WORK REQUIRED: After finding the line with "(** [Object.keys(g)] *)" in the entries below, retype exactly each line from there through the line with "Definition field (document", including that final line.

DATA EXCERPTS:
(** * Stored procedures of the DocumentDB persistence layer

    A shallow embedding of the two server-side stored procedures of
    [src/persistence/common/stored-procedures]:

    - [Update]      : [updateFunc] of [update.ts];
    - [UpdateProc]  : the [serverScript] of [updateProc], the variant of the
                      update procedure with continuation tokens (second
                      document of [BulkDeleteStoredProcedure.ts]);
    - [BulkDelete]  : the [serverScript] of [bulkDeleteProc];

    and of their callers, [DatabaseUtils], [BaseCRUDRepository] and
    [findByKey] of [UsersRepository], over a client that is left open.

    Documents are JavaScript objects used as maps from field names to JSON
    values; the scripts talk to the collection through [queryDocuments],
    [replaceDocument] and [deleteDocument], each of which is either accepted
    (its callback runs later, with an error or a result) or declined because
    the execution budget of the invocation is used up.

    Conventions of the embedding:
    - the arguments of a script arrive as JSON, so they are trees: the array
      that [document[f] = update.$set[f]] shares with the command set is never
      read through the command set again, and values are passed by copy;
    - field names are ordinary property names (the accessor [__proto__] is
      left out);
    - the budget of an invocation is the number of requests the store still
      accepts; a script issues its next request only from the callback of the
      one before, so a callback and the code after a declined request never
      both run, and the embedding is sequential;
    - a script that throws ends the invocation; what the store then does with
      the writes already made is not part of the scripts and is not modelled. *)

From Stdlib Require Import ZArith String List Lia.
From stdpp Require Import base gmap list strings.

#[local] Open Scope string_scope.
#[local] Set Warnings "-register-all".

(** ** JSON values and JavaScript primitives *)

(** Numbers are the integers among the JSON numbers.  [JUndefined] is what a
    property read gives when there is nothing to read. *)
Inductive value : Type :=
| JUndefined
| JNull
| JBool (b : bool)
| JNum (n : Z)
| JStr (s : string)
| JArr (xs : list value)
| JObj (o : list (string * value)).

(** An operator group ([update.$set], [update.$pop], ...): the own properties
    of the object, in the order [Object.keys] lists them. *)
Abbreviation group := (list (string * value)).

(** [Object.keys(g)] *)
Definition keys (g : group) : list string := map fst g.

(** [g[f]] on an operator group *)
Fixpoint prop (g : group) (f : string) : value :=
  match g with
  | [] => JUndefined
  | (k, v) :: g' => if String.eqb k f then v else prop g' f
  end.

(** [document[f]] on a document *)
Definition field (document : gmap string value) (f : string) : value :=
  default JUndefined (document !! f).

(** [Array.isArray(v)] *)
Definition isArray (v : value) : bool :=
  match v with JArr _ => true | _ => false end.

(** [a.pop()], [a.shift()], [a.push(v)] and [a.unshift(v)], as the array
    they leave behind.  On an empty array [pop] and [shift] change nothing. *)
Definition array_pop (xs : list value) : list value := removelast xs.
Definition array_shift (xs : list value) : list value := tail xs.
Definition array_push (xs : list value) (v : value) : list value := xs ++ [v].
Definition array_unshift (xs : list value) (v : value) : list value := v :: xs.

(** [IUpdateCommands]: four optional operator groups. *)
Record IUpdateCommands : Type := mkCommands {
  cmd_set : option group;      (* $set *)
  cmd_pop : option group;      (* $pop *)
  cmd_push : option group;     (* $push *)
  cmd_unshift : option group   (* $unshift *)
}.

(** [!id] for an id that is a string, [null] or [undefined] *)
Definition falsy_id (id : option string) : bool :=
  match id with
  | None => true
  | Some s => String.eqb s ""
  end.

(** ** Exceptions *)

(** What a script can throw: [new Error(message)], the [TypeError] of the
    engine when a property of [undefined] is read, or the error object a
    callback received from the store. *)
Inductive thrown : Type :=
| Error (message : string)
| TypeError (message : string)
| StoreError (code : Z).

Inductive result (A : Type) : Type :=
| Ok (a : A)
| Throw (e : thrown).
Arguments Ok {A} a.
Arguments Throw {A} e.

Definition bind {A B : Type} (r : result A) (k : A -> result B) : result B :=
  match r with
  | Ok a => k a
  | Throw e => Throw e
  end.

Notation "'do' x <- r ; k" := (bind r (fun x => k))
  (at level 10, x name, r at level 100, k at level 200).

(** [for (i = 0; i < fields.length; i++) body(fields[i])] over a document
    that the body updates or throws from. *)
Fixpoint for_fields (body : string -> gmap string value -> result (gmap string value))
    (fields : list string) (document : gmap string value)
    : result (gmap string value) :=
  match fields with
  | [] => Ok document
  | f :: rest => do document' <- body f document; for_fields body rest document'
  end.

(** An array method called on [document[f]]: the array is updated in place. *)
Definition on_array (f : string) (method : list value -> list value)
    (document : gmap string value) : gmap string value :=
  match field document f with
  | JArr xs => <[f := JArr (method xs)]> document
  | _ => document
  end.
Lemma second_fork_resume_ok this count i waitTime w :
  let fs := [Philosopher.f1 this; Philosopher.f2 this] in
  turn_ok count (Philosopher.id this) fs
    (remaining count (Philosopher.AcquiringSecond i waitTime)) w
    (Philosopher.second_fork this i
       (Fork.acquire_resume (Philosopher.id this) fs waitTime) w).
Proof.
  intros fs. unfold Philosopher.second_fork, turn_ok. fold fs.
  pose proof (call_fork_resume (Philosopher.f2 this) (Philosopher.id this) fs
                waitTime w) as Hc.
  destruct (Philosopher.call_fork _ _ w) as [w' [|wt s|e]]; simpl in *; [| |done].
  - by exists ["ACQUIRE"].
  - by exists [].
Qed.

Lemma naive_loop_ok this count i w :
  turn_ok count (Philosopher.id this)
    [Philosopher.f1 this; Philosopher.f2 this]
    (cycles (count - i)) w (Philosopher.naive_loop this count i w).
Proof.
  unfold Philosopher.naive_loop. case_decide as Hi.
  - rewrite cycles_pos by lia. apply first_fork_acquire_ok.
  - rewrite cycles_nonpos by lia. apply writes_nothing.
Qed.

(** Every turn of [startNaive] logs the next events of the cycle. *)
Lemma naive_resume_ok this count s w :
  turn_ok count (Philosopher.id this)
    [Philosopher.f1 this; Philosopher.f2 this]
    (remaining count s) w (Philosopher.naive_resume this count s w).
Proof.
  destruct s as [i wt|i|i wt|i|i]; simpl Philosopher.naive_resume.
  - apply first_fork_resume_ok.
  - apply second_fork_acquire_ok.
  - apply second_fork_resume_ok.
  - unfold turn_ok. simpl. exists ["EAT_START"]. split; [|done].
    destruct w as [tb g]. apply writes_log.
  - set (fs := [Philosopher.f1 this; Philosopher.f2 this]).
    set (w1 := {| table := table w;
                  globals := Philosopher.log this "EAT_END" (globals w) |}).
    assert (writes (Philosopher.id this) fs w w1 ["EAT_END"]) as H1.
    { destruct w as [tb g]. apply writes_log. }
    pose proof (call_release_writes (Philosopher.f1 this) (Philosopher.id this)
                  fs w1) as H2.
    destruct (Philosopher.call_release (Philosopher.f1 this) _ fs w1)
      as [w2 [|e2]]; simpl in H2; [|done].
    pose proof (call_release_writes (Philosopher.f2 this) (Philosopher.id this)
                  fs w2) as H3.
    destruct (Philosopher.call_release (Philosopher.f2 this) _ fs w2)
      as [w3 [|e3]]; simpl in H3; [|done].
    change (remaining count (Philosopher.Eating i))
      with (["EAT_END"] ++ ["RELEASE"] ++ ["RELEASE"] ++ cycles (count - i - 1)).
    eapply turn_ok_after; [exact H1|].
    eapply turn_ok_after; [exact H2|].
    eapply turn_ok_after; [exact H3|].
    replace (count - i - 1) with (count - (i + 1)) by lia.
    apply naive_loop_ok.
Qed.
End NaiveTurns.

SOLUTION:
(** [Object.keys(g)] *)
Definition keys (g : group) : list string := map fst g.

(** [g[f]] on an operator group *)
Fixpoint prop (g : group) (f : string) : value :=
  match g with
  | [] => JUndefined
  | (k, v) :: g' => if String.eqb k f then v else prop g' f
  end.

(** [document[f]] on a document *)
Definition field (document : gmap string value) (f : string) : value :=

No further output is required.